O governo federal incluiu no PLDO (Projeto de Lei de Diretrizes Orçamentárias) uma projeção que eleva o salário mínimo de R$ 1.621 para R$ 1.717 em 2027, alta de quase 6% em termos nominais. O cálculo aplica a fórmula que soma a variação do INPC à expansão do PIB, modelo retomado com uma trava: o arcabouço fiscal limita o avanço acima da reposição inflacionária a uma faixa entre 0,6% e 2,5% por exercício.
O que chama atenção é a sequência projetada para os anos seguintes. O próprio governo estima o salário mínimo em R$ 1.812 em 2028, R$ 1.913 em 2029 e aproximadamente R$ 2.020 em 2030, rompendo pela primeira vez a marca histórica dos dois mil reais. São valores preliminares, mas indicam uma subida contínua do piso nacional e dos gastos vinculados a ele.
O que acontece com o orçamento cada vez que o salário mínimo sobe
O piso nacional não é apenas referência para a iniciativa privada. Aposentadorias do INSS, pensões por morte, BPC (Benefício de Prestação Continuada) e abono salarial são reajustados automaticamente, o que transforma cada centavo de aumento numa cascata de bilhões sobre o orçamento público. Cerca de dois terços dos gastos federais são despesas obrigatórias e parcela expressiva delas responde diretamente ao valor do piso.
Aumentar o salário mínimo em quase 6% significa elevar proporcionalmente o desembolso com dezenas de milhões de beneficiários. O PLDO de 2027 tenta equacionar essa pressão ao definir uma meta de superávit primário de 0,5% do PIB (cerca de R$ 73 bilhões), sinalizando que o governo pretende gastar menos do que arrecada.
A fórmula do reajuste e o freio do arcabouço
A correção combina a reposição da inflação pelo INPC e uma parcela adicional equivalente ao avanço do PIB. O arcabouço fiscal vigente impôs uma limitação: o ganho acima da inflação fica restrito a uma banda entre 0,6% e 2,5% por ano, impedindo saltos excessivos. Essa trava dá mais previsibilidade ao orçamento, mas não elimina a pressão estrutural sobre as contas públicas.

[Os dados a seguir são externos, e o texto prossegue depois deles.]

(* ===== verification/Console.v ===== *)
(** * The console (console.c) and the serial port (uart.c): the code

    Output goes to the screen and to the serial port; input lines are edited in
    a ring of [INPUT_BUF] bytes.  A read that finds no complete line gives up
    the lock of the buffer and sleeps, so its loop tells whether it is done or
    sleeps, with what it has read. *)

From Stdlib Require Import ZArith Lia String Bool.
From stdpp Require Import base numbers list.
From S2P Require Import Prelude Params Mem Spinlock FsState Bio Log Inode.

(** How a section of consoleread under the lock ends: the number of bytes
    still wanted, and the bytes read. *)
Inductive read_piece : Type := RDone (n : Z) (acc : mem) | RSleeps (n : Z) (acc : mem) | RKilled.

(** ** Numbers in text *)

Definition digits (d : Z) : Z := if d <? 10 then 48 + d else 97 + (d - 10).

(** The do loop of printint: the digits of [x], the last one first. *)
Fixpoint digit_loop (fuel : nat) (x base : Z) : list Z :=
  match fuel with
  | O => []
  | S fuel => digits (x mod base) :: (if x / base =? 0 then [] else digit_loop fuel (x / base) base)
  end.

(** The contents of [buf], in the order it is filled. *)
Definition printint_buf (xx base : Z) (sign : bool) : list Z :=
  let neg := sign && (xx <? 0) in
  let x := if neg then u32 (- xx) else u32 xx in
  digit_loop 32 x base ++ (if neg then [45] else []).

Section ops.
Context {St : Type} {K : Kernel St}.

(** ** Output *)

Definition BACKSPACE : Z := 0x100.

(** The wait for the transmitter is over after 128 rounds in any case. *)
Definition uartputc (c : Z) : M St unit :=
  let* u := cget uart in
  if u =? 0 then ret tt else cset (fun x => c_with_serial (u8 c :: serial x) x).

(** The position of the cursor in the registers. *)
Definition cursor (c : console) : Z := Z.lor (Z.shiftl (crt_hi c) 8) (crt_lo c).

Definition scroll (m : Z -> Z) : Z -> Z := fun i => if (0 <=? i) && (i <? 23 * 80) then m (i + 80) else m i.
Definition blank (m : Z -> Z) (pos : Z) : Z -> Z := fun i => if (pos <=? i) && (i <? 24 * 80) then 0 else m i.

(** The screen and the cursor after a character, before scrolling. *)
Definition cga_char (c : Z) (m : Z -> Z) (pos : Z) : (Z -> Z) * Z :=
  if c =? 10 then (m, pos + (80 - pos mod 80))
  else if c =? BACKSPACE then (m, if 0 <? pos then pos - 1 else pos)
  else (upd m pos (Z.lor (Z.land c 0xff) 0x0700), pos + 1).

Definition cgaputc (c : Z) : M St unit :=
  let* pos := cget cursor in
  let* m := cget crt in
  let (m, pos) := cga_char c m pos in
  let* r :=
    (if 24 <=? pos / 80 then
       let pos' := pos - 80 in
       if 24 * 80 <? pos' then fault "cgaputc: memset of a negative size" else
       ret (blank (scroll m) pos', pos')
     else ret (m, pos)) in
  let (m, pos) := (r : (Z -> Z) * Z) in
  cset (c_with_hi (u8 (Z.shiftr pos 8))) ;;
  cset (c_with_lo (u8 pos)) ;;
  cset (c_with_crt (upd m pos (Z.lor 32 0x0700))).

(** After a panic the CPU stops here. *)
Definition consputc (c : Z) : M St unit :=
  let* p := cget panicked in
  if negb (p =? 0) then fun _ => Blocked else
  (if c =? BACKSPACE then uartputc 8 ;; uartputc 32 ;; uartputc 8 else uartputc c) ;;
  cgaputc c.

Fixpoint consputs (l : list Z) : M St unit :=
  match l with [] => ret tt | c :: l => consputc c ;; consputs l end.

(** The last loop prints [buf] from its end. *)
Definition printint (xx base : Z) (sign : bool) : M St unit := consputs (reverse (printint_buf xx base sign)).

(** The arguments after the format: words, and strings or the null pointer. *)
Inductive carg : Type := AInt (x : Z) | AStr (s : option (list Z)).

Definition null_text : list Z := [40; 110; 117; 108; 108; 41].

(** The loop of cprintf; an argument that is not there, or of another kind, is
    outside the model. *)
Fixpoint cprintf_loop (fmt : list Z) (args : list carg) : M St unit :=
  match fmt with
  | [] => ret tt
  | c :: fmt =>
    if negb (c =? 37) then consputc c ;; cprintf_loop fmt args else
    match fmt with
    | [] => ret tt
    | c :: fmt =>
      if c =? 100 then
        match args with
        | AInt x :: args => printint (s32 x) 10 true ;; cprintf_loop fmt args
        | _ => fault "cprintf: argument"
        end
      else if (c =? 120) || (c =? 112) then
        match args with
        | AInt x :: args => printint x 16 false ;; cprintf_loop fmt args
        | _ => fault "cprintf: argument"
        end
      else if c =? 115 then
        match args with
        | AStr s :: args => consputs (default null_text s) ;; cprintf_loop fmt args
        | _ => fault "cprintf: argument"
        end
      else if c =? 37 then consputc 37 ;; cprintf_loop fmt args
      else consputc 37 ;; consputc c ;; cprintf_loop fmt args
    end
  end.

Definition cprintf (fmt : list Z) (args : list carg) : M St unit :=
  let* locking := cget locking in
  (if negb (locking =? 0) then lock_ L_cons else ret tt) ;;
  cprintf_loop fmt args ;;
  if negb (locking =? 0) then unlock_ L_cons else ret tt.

(** ** Input *)

(** The loop under C('U'): the line is erased up to its start. *)
Fixpoint kill_line (fuel : nat) : M St unit :=
  let* e := cget in_e in
  let* w := cget in_w in
  if e =? w then ret tt else
  let* c := cget (fun x => in_buf x (u32 (e - 1) mod INPUT_BUF)) in
  if c =? 10 then ret tt else
  match fuel with
  | O => nofuel
  | S fuel => cset (c_with_e (u32 (e - 1))) ;; consputc BACKSPACE ;; kill_line fuel
  end.

(** One character of consoleintr's loop; [dump] is procdump. *)
Definition console_char (dump : M St unit) (c : Z) : M St unit :=
  if c =? 16 then dump
  else if c =? 21 then kill_line (Z.to_nat INPUT_BUF)
  else if (c =? 8) || (c =? 127) then
    let* e := cget in_e in
    let* w := cget in_w in
    if negb (e =? w) then cset (c_with_e (u32 (e - 1))) ;; consputc BACKSPACE else ret tt
  else
    let* e := cget in_e in
    let* r := cget in_r in
    if negb (c =? 0) && (u32 (e - r) <? INPUT_BUF) then
      let c := if c =? 13 then 10 else c in
      cset (c_with_buf (e mod INPUT_BUF) (u8 c)) ;;
      cset (c_with_e (u32 (e + 1))) ;;
      consputc c ;;
      let* e := cget in_e in
      let* r := cget in_r in
      if (c =? 10) || (c =? 4) || (e =? u32 (r + INPUT_BUF)) then
        cset (c_with_w e) ;; wakeup_ O_input
      else ret tt
    else ret tt.

(** [cs]: what getc returns before it returns a negative number. *)
Fixpoint console_chars (dump : M St unit) (cs : list Z) : M St unit :=
  match cs with [] => ret tt | c :: cs => console_char dump c ;; console_chars dump cs end.
Definition consoleintr (dump : M St unit) (cs : list Z) : M St unit :=
  lock_ L_input ;; console_chars dump cs ;; unlock_ L_input.

(** The loop of consoleread with [n] bytes still wanted of [target], under the
    lock.  The bytes are kept in [acc] and moved to [dst] by the caller. *)
Fixpoint consoleread_loop (fuel : nat) (target n : Z) (acc : mem) : M St read_piece :=
  if 0 <? n then
    let* r := cget in_r in
    let* w := cget in_w in
    if r =? w then
      let* k := killed_ in
      if negb (k =? 0) then ret RKilled else ret (RSleeps n acc)
    else
      match fuel with
      | O => nofuel
      | S fuel =>
        let* c := cget (fun x => in_buf x (r mod INPUT_BUF)) in
        cset (c_with_r (u32 (r + 1))) ;;
        if c =? 4 then
          (if u32 n <? target then cset (c_with_r r) else ret tt) ;; ret (RDone n acc)
        else
          let acc := upd acc (target - n) c in
          if c =? 10 then ret (RDone (n - 1) acc) else consoleread_loop fuel target (n - 1) acc
      end
  else ret (RDone n acc).

(** The count and the bytes. *)
Definition consoleread (ip n : Z) : M St (Z * mem) :=
  iunlock ip ;;
  lock_ L_input ;;
  let* r := consoleread_loop (Z.to_nat n) (u32 n) n (fun _ => 0) in
  match r with
  | RKilled => unlock_ L_input ;; ilock ip ;; ret (-1, fun _ => 0)
  | RSleeps _ _ => sleep_ _ O_input L_input
  | RDone m acc => unlock_ L_input ;; ilock ip ;; ret (s32 (u32 n - m), acc)
  end.

Definition consolewrite (ip : Z) (m : mem) (n : Z) : M St Z :=
  iunlock ip ;;
  lock_ L_cons ;;
  consputs (map (fun i => ld8 m (Z.of_nat i)) (seq 0 (Z.to_nat n))) ;;
  unlock_ L_cons ;;
  ilock ip ;;
  ret n.

(** consoleinit, up to the interrupt controllers. *)
Definition consoleinit : M St unit :=
  initlock_ L_cons ;;
  initlock_ L_input ;;
  fmod (fun x => set_devsw (upd (devsw x) CONSOLE (mkDevsw true true)) x) ;;
  cset (c_with_locking 1).

End ops.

Quem paga a conta quando o salário mínimo ultrapassa R$ 2 mil
Manter a meta fiscal e valorizar o piso ao mesmo tempo exige que a receita tributária acompanhe o ritmo dos gastos. Quando isso não ocorre, o governo enfrenta três opções: aumentar impostos, cortar despesas discricionárias (investimentos em estradas, ciência, cultura) ou aceitar déficit no orçamento. Comprimir despesas discricionárias reduz a capacidade de entrega de serviços à população, enquanto elevar a carga tributária possui alto custo político.
O que o Congresso pode mudar e por que o valor final ainda é incerto
A proposta do PLDO é o ponto de partida, não o destino final. Parlamentares podem modificar as metas fiscais, os parâmetros econômicos e até a fórmula de reajuste do salário mínimo antes de aprovar o texto definitivo. Além disso, o valor efetivo dependerá da inflação que será registrada até o encerramento de 2026, dado que só ficará disponível no início do ano seguinte. Se a inflação vier acima do projetado, o salário mínimo pode superar os R$ 1.717. Se vier abaixo, ficará menor.
O PLDO também pode sofrer pressões de bancadas que defendem reajustes mais generosos ou, ao contrário, de setores que priorizam o controle do orçamento. O debate no Congresso será o momento em que a tensão entre valorização do salário mínimo e disciplina fiscal se materializará em números concretos, e a decisão final terá impacto direto sobre o poder de compra de milhões de trabalhadores e aposentados, além de definir quanto espaço restará no orçamento para todas as outras necessidades do país.